• Activity: Please return every line from the entries that has the string "option" in it.

____

(* ===== verification/GoTime.v ===== *)
(** * Durations ([time.ParseDuration])

    A duration is a number of nanoseconds, an [int64].  The parser keeps
    [uint64] magnitudes, whose sum wraps, and computes fractions in [float64]. *)

From stdpp Require Import base list strings.
From Stdlib Require Import Ascii ZArith Lia Floats.SpecFloat.
From S2P Require Import Prelude GoStrings.

Local Open Scope Z_scope.

(** ** float64 *)

Definition f64_of_Z (n : Z) : spec_float := binary_normalize 53 1024 n 0 false.
Definition f64_mul : spec_float -> spec_float -> spec_float := SFmul 53 1024.
Definition f64_div : spec_float -> spec_float -> spec_float := SFdiv 53 1024.

(** The integer part of a finite float, as conversion to an integer type gives
    it when it is in range. *)
Definition f64_trunc (x : spec_float) : option Z :=
  match x with
  | S754_zero _ => Some 0
  | S754_finite neg m e =>
      let a := if e <? 0 then Z.pos m / 2 ^ (- e) else Z.pos m * 2 ^ e in
      Some (if neg then - a else a)
  | _ => None
  end.

(** ** Parsing *)

(** [leadingInt]: the value of the leading digits, or [None] above [1<<63]. *)
Fixpoint leadingInt (s : list ascii) (x : Z) : option (Z * list ascii) :=
  match s with
  | c :: s' =>
      if is_digit c then
        if 2 ^ 63 / 10 <? x then None
        else
          let x := x * 10 + (code c - 48) in
          if 2 ^ 63 <? x then None else leadingInt s' x
      else Some (x, s)
  | [] => Some (x, [])
  end.

(** [leadingFraction]: digits beyond what fits are skipped. *)
Fixpoint leadingFraction (s : list ascii) (x : Z) (scale : spec_float) (overflow : bool)
    : Z * spec_float * list ascii :=
  match s with
  | c :: s' =>
      if is_digit c then
        if overflow || ((2 ^ 63 - 1) / 10 <? x) then leadingFraction s' x scale true
        else
          let y := x * 10 + (code c - 48) in
          if 2 ^ 63 <? y then leadingFraction s' x scale true
          else leadingFraction s' y (f64_mul scale (f64_of_Z 10)) false
      else (x, scale, s)
  | [] => (x, scale, [])
  end.

(** The unit: everything up to the next digit or period. *)
Fixpoint leadingUnit (s : list ascii) : list ascii * list ascii :=
  match s with
  | c :: s' => if Ascii.eqb c "." || is_digit c then ([], s) else let '(u, r) := leadingUnit s' in (c :: u, r)
  | [] => ([], [])
  end.

Definition Nanosecond : Z := 1.
Definition Microsecond : Z := 1000.
Definition Millisecond : Z := 1000000.
Definition Second : Z := 1000000000.
Definition Minute : Z := 60 * Second.
Definition Hour : Z := 60 * Minute.

(** [unitMap], with both micro signs. *)
Definition unitMap (u : list ascii) : option Z :=
  let named s := bool_decide (u = bytes s) in
  if named "ns" then Some Nanosecond
  else if named "us" || bool_decide (u = ["194"; "181"; "s"]%char) || bool_decide (u = ["206"; "188"; "s"]%char) then Some Microsecond
  else if named "ms" then Some Millisecond
  else if named "s" then Some Second
  else if named "m" then Some Minute
  else if named "h" then Some Hour
  else None.

Definition invalid_duration (orig : string) : error := Errorf "time: invalid duration %q" [orig].

(** One number with its unit: its magnitude, and the rest. *)
Definition duration_term (orig : string) (s : list ascii) : result (Z * list ascii) :=
  match leadingInt s 0 with
  | None => Err (invalid_duration orig)
  | Some (v, s1) =>
      let pre := negb (length s =? length s1)%nat in
      let '(f, scale, s2, post) :=
        match s1 with
        | c :: s1' =>
            if Ascii.eqb c "." then
              let '(f, scale, r) := leadingFraction s1' 0 (f64_of_Z 1) false in
              (f, scale, r, negb (length s1' =? length r)%nat)
            else (0, f64_of_Z 1, s1, false)
        | [] => (0, f64_of_Z 1, s1, false)
        end in
      if negb pre && negb post then Err (invalid_duration orig)
      else
        let '(u, rest) := leadingUnit s2 in
        if bool_decide (u = []) then Err (Errorf "time: missing unit in duration %q" [orig])
        else
          match unitMap u with
          | None => Err (Errorf "time: unknown unit %q in duration %q" [of_bytes u; orig])
          | Some unit =>
              if 2 ^ 63 / unit <? v then Err (invalid_duration orig)
              else
                let v := v * unit in
                let v := if 0 <? f
                         then (v + default 0 (f64_trunc (f64_mul (f64_of_Z f) (f64_div (f64_of_Z unit) scale)))) mod 2 ^ 64
                         else v in
                if 2 ^ 63 <? v then Err (invalid_duration orig) else Ok (v, rest)
          end
  end.

(** The loop; each turn consumes a byte, so the length of the string is fuel
    enough ([duration_loop_fuel]). *)
Fixpoint duration_loop (fuel : nat) (orig : string) (s : list ascii) (d : Z) : result Z :=
  match s with
  | [] => Ok d
  | c :: _ =>
      match fuel with
      | O => Err (invalid_duration orig)
      | S fuel' =>
          if negb (Ascii.eqb c "." || is_digit c) then Err (invalid_duration orig)
          else
            match duration_term orig s with
            | Err e => Err e
            | Ok (v, rest) =>
                let d := (d + v) mod 2 ^ 64 in
                if 2 ^ 63 <? d then Err (invalid_duration orig) else duration_loop fuel' orig rest d
            end
      end
  end.

Definition duration_sign (s : list ascii) : bool * list ascii :=
  match s with
  | c :: s' => if Ascii.eqb c "-" then (true, s') else if Ascii.eqb c "+" then (false, s') else (false, s)
  | [] => (false, s)
  end.

Definition ParseDuration (orig : string) : result Z :=
  let '(neg, s) := duration_sign (bytes orig) in
  if bool_decide (s = bytes "0") then Ok 0
  else if bool_decide (s = []) then Err (invalid_duration orig)
  else
    match duration_loop (length s) orig s 0 with
    | Err e => Err e
    | Ok d =>
        if neg then Ok (- d)
        else if 2 ^ 63 - 1 <? d then Err (invalid_duration orig) else Ok d
    end.

(** ** Facts *)

Lemma leadingInt_length s : forall x v r, leadingInt s x = Some (v, r) -> (length r <= length s)%nat.
Proof.
  induction s as [|c s IH]; simpl; intros x v r; [by intros [= <- <-]|].
  destruct (is_digit c); [|by intros [= <- <-]]. destruct (2 ^ 63 / 10 <? x); [done|].
  destruct (2 ^ 63 <? _); [done|]. intros Hr%IH. lia.
Qed.

Lemma leadingFraction_length s : forall x sc o, (length (leadingFraction s x sc o).2 <= length s)%nat.
Proof.
  induction s as [|c s IH]; simpl; intros x sc o; [done|].
  destruct (is_digit c); [|done].
  destruct (o || _); [|destruct (2 ^ 63 <? _)]; eapply Nat.le_trans; try apply IH; lia.
Qed.

Lemma leadingUnit_length s : (length (leadingUnit s).1 + length (leadingUnit s).2 = length s)%nat.
Proof.
  induction s as [|c s IH]; simpl; [done|]. destruct (_ || _); [done|].
  destruct (leadingUnit s) as [u r]. simpl in *. lia.
Qed.

(** A term is not empty, and its magnitude is at most [1<<63]. *)
Lemma duration_term_spec orig s v rest :
  duration_term orig s = Ok (v, rest) -> (length rest < length s)%nat /\ v <= 2 ^ 63.
Proof.
  unfold duration_term. destruct (leadingInt s 0) as [[v0 s1]|] eqn:Ei; [|done].
  apply leadingInt_length in Ei. set (p := match s1 with [] => _ | _ :: _ => _ end).
  assert (length p.1.2 <= length s1)%nat as Hp.
  { unfold p. destruct s1 as [|c s1']; [done|]. destruct (Ascii.eqb c "."); [|done].
    pose proof (leadingFraction_length s1' 0 (f64_of_Z 1) false) as Hl.
    destruct (leadingFraction _ _ _ _) as [[f sc] r]. simpl in *. lia. }
  destruct p as [[[f sc] s2] post]. simpl in Hp.
  destruct (negb _ && negb post); [done|]. pose proof (leadingUnit_length s2) as Hu.
  destruct (leadingUnit s2) as [u r]. simpl in Hu. case_bool_decide as Hnil; [done|].
  destruct (unitMap u) as [unit|]; [|done]. destruct (2 ^ 63 / unit <? v0); [done|].
  set (v' := if 0 <? f then _ else _). destruct (Z.ltb_spec (2 ^ 63) v') as [H|H]; [done|].
  intros [= <- <-]. split; [|done]. destruct u; [done|]. simpl in Hu. lia.
Qed.

Lemma duration_loop_fuel orig n : forall m s d,
  (length s <= n)%nat -> (length s <= m)%nat -> duration_loop n orig s d = duration_loop m orig s d.
Proof.
  induction n as [|n IH]; intros m s d Hn Hm; destruct s as [|c s]; simpl in *; try done; [by destruct m|lia|by destruct m|].
  destruct m as [|m]; simpl; [lia|]. destruct (negb _); [done|].
  destruct (duration_term orig (c :: s)) as [[v rest]|e] eqn:Et; [|done].
  apply duration_term_spec in Et as [Hl _]. simpl in Hl. destruct (2 ^ 63 <? _); [done|]. apply IH; lia.
Qed.

Lemma duration_loop_range orig n : forall s d d',
  0 <= d <= 2 ^ 63 -> duration_loop n orig s d = Ok d' -> 0 <= d' <= 2 ^ 63.
Proof.
  induction n as [|n IH]; intros s d d' Hd; destruct s as [|c s]; simpl; try done; try by intros [= <-].
  destruct (negb _); [done|]. destruct (duration_term _ _) as [[v rest]|e]; [|done].
  destruct (Z.ltb_spec (2 ^ 63) ((d + v) mod 2 ^ 64)) as [H|H]; [done|]. apply IH.
  split; [|done]. apply Z.mod_pos_bound. lia.
Qed.

(** Every duration that parses is an [int64]. *)
Lemma ParseDuration_range s d : ParseDuration s = Ok d -> - 2 ^ 63 <= d < 2 ^ 63.
Proof.
  unfold ParseDuration. destruct (duration_sign (bytes s)) as [neg l].
  case_bool_decide; [intros [= <-]; lia|]. case_bool_decide; [done|].
  destruct (duration_loop (length l) s l 0) as [d0|e] eqn:El; [|done].
  apply duration_loop_range in El; [|lia]. destruct neg; [intros [= <-]; lia|].
  destruct (Z.ltb_spec (2 ^ 63 - 1) d0); [done|]. intros [= <-]. lia.
Qed.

____

• Task output:
Definition f64_trunc (x : spec_float) : option Z :=
Fixpoint leadingInt (s : list ascii) (x : Z) : option (Z * list ascii) :=
Definition unitMap (u : list ascii) : option Z :=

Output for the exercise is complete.